(* ===== verification/LoadLoop.v ===== *)
(** * What loading makes of the blocks

    [load_slot] and [load_slots] on the cache alone: each block gets the state
    and the sector of its entry, or becomes invalid.

    ** Reading the metadata from the SSD

    The loop of [eio_md_load] over groups of pages loads block [i] from entry
    [i] of the metadata: it is [load_all] on the cache. *)

From S2P Require Import Prelude Types Mem Scan Lookup World Dispatch Disk Clean CleanState CleanSet WbAlloc Superblock MdStore MdCreate MdLoad Hits PageIo.

(** * What loading makes of the blocks *)
(** an entry that can be loaded into the cache [d] *)
Record entry_ok (d : cache_c) (f : flash_cacheblock) : Prop := {
  eo_state : 0 <= fc_state f < 256;
  eo_excl : Z.land (fc_state f) (Z.lor VALID INVALID) <> Z.lor VALID INVALID;
  eo_dbn : dbn_ok d (fc_dbn f)
}.
Definition taken_entry (clean : bool) (f : flash_cacheblock) : bool := clean || tst (fc_state f) DIRTY.
Definition loaded_state (clean : bool) (f : flash_cacheblock) : Z := if taken_entry clean f then clr (fc_state f) QUEUED else INVALID.

(** block [i] of [d'] is as its entry says *)
Record block_loaded (clean : bool) (f : flash_cacheblock) (i : Z) (d d' : cache_c) : Prop := {
  bl_state : EIO_CACHE_STATE_GET d' i = loaded_state clean f;
  bl_raw : taken_entry clean f = true -> md_raw d' i = stored_dbn d (fc_dbn f);
  bl_raw0 : taken_entry clean f = false -> md_raw d' i = 0
}.

(** only the words of the blocks [ids] differ *)
Record words_of (ids : list Z) (d d' : cache_c) : Prop := {
  wo_md : md_only d d';
  wo_state : forall j, j ∉ ids -> EIO_CACHE_STATE_GET d' j = EIO_CACHE_STATE_GET d j;
  wo_raw : forall j, j ∉ ids -> md_raw d' j = md_raw d j;
  wo_dom : (forall j, j ∈ ids -> j ∈ md_dom d) -> md_dom d' = md_dom d
}.
Lemma words_of_nil d : words_of [] d d.
Proof. by constructor. Qed.
Lemma words_of_cons i ids d d1 d' : words_of [i] d d1 -> words_of ids d1 d' -> words_of (i :: ids) d d'.
Proof.
  intros [A1 A2 A3 A4] [B1 B2 B3 B4]. constructor; [by etransitivity| | |].
  - intros j [Hi His]%not_elem_of_cons. rewrite B2, A2; [done|by intros ->%list_elem_of_singleton|done].
  - intros j [Hi His]%not_elem_of_cons. rewrite B3, A3; [done|by intros ->%list_elem_of_singleton|done].
  - intros H. assert (E : md_dom d1 = md_dom d) by (apply A4; intros j ->%list_elem_of_singleton; apply H, elem_of_cons; by left).
    rewrite B4, E; [done|]. intros j Hj. rewrite E. apply H, elem_of_cons. by right.
Qed.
= = = =
ASSIGNED TASK:
The lines to return are those in the entries above that hold "Prop".

EXERCISE ANSWER:
Record entry_ok (d : cache_c) (f : flash_cacheblock) : Prop := {
Record block_loaded (clean : bool) (f : flash_cacheblock) (i : Z) (d d' : cache_c) : Prop := {
Record words_of (ids : list Z) (d d' : cache_c) : Prop := {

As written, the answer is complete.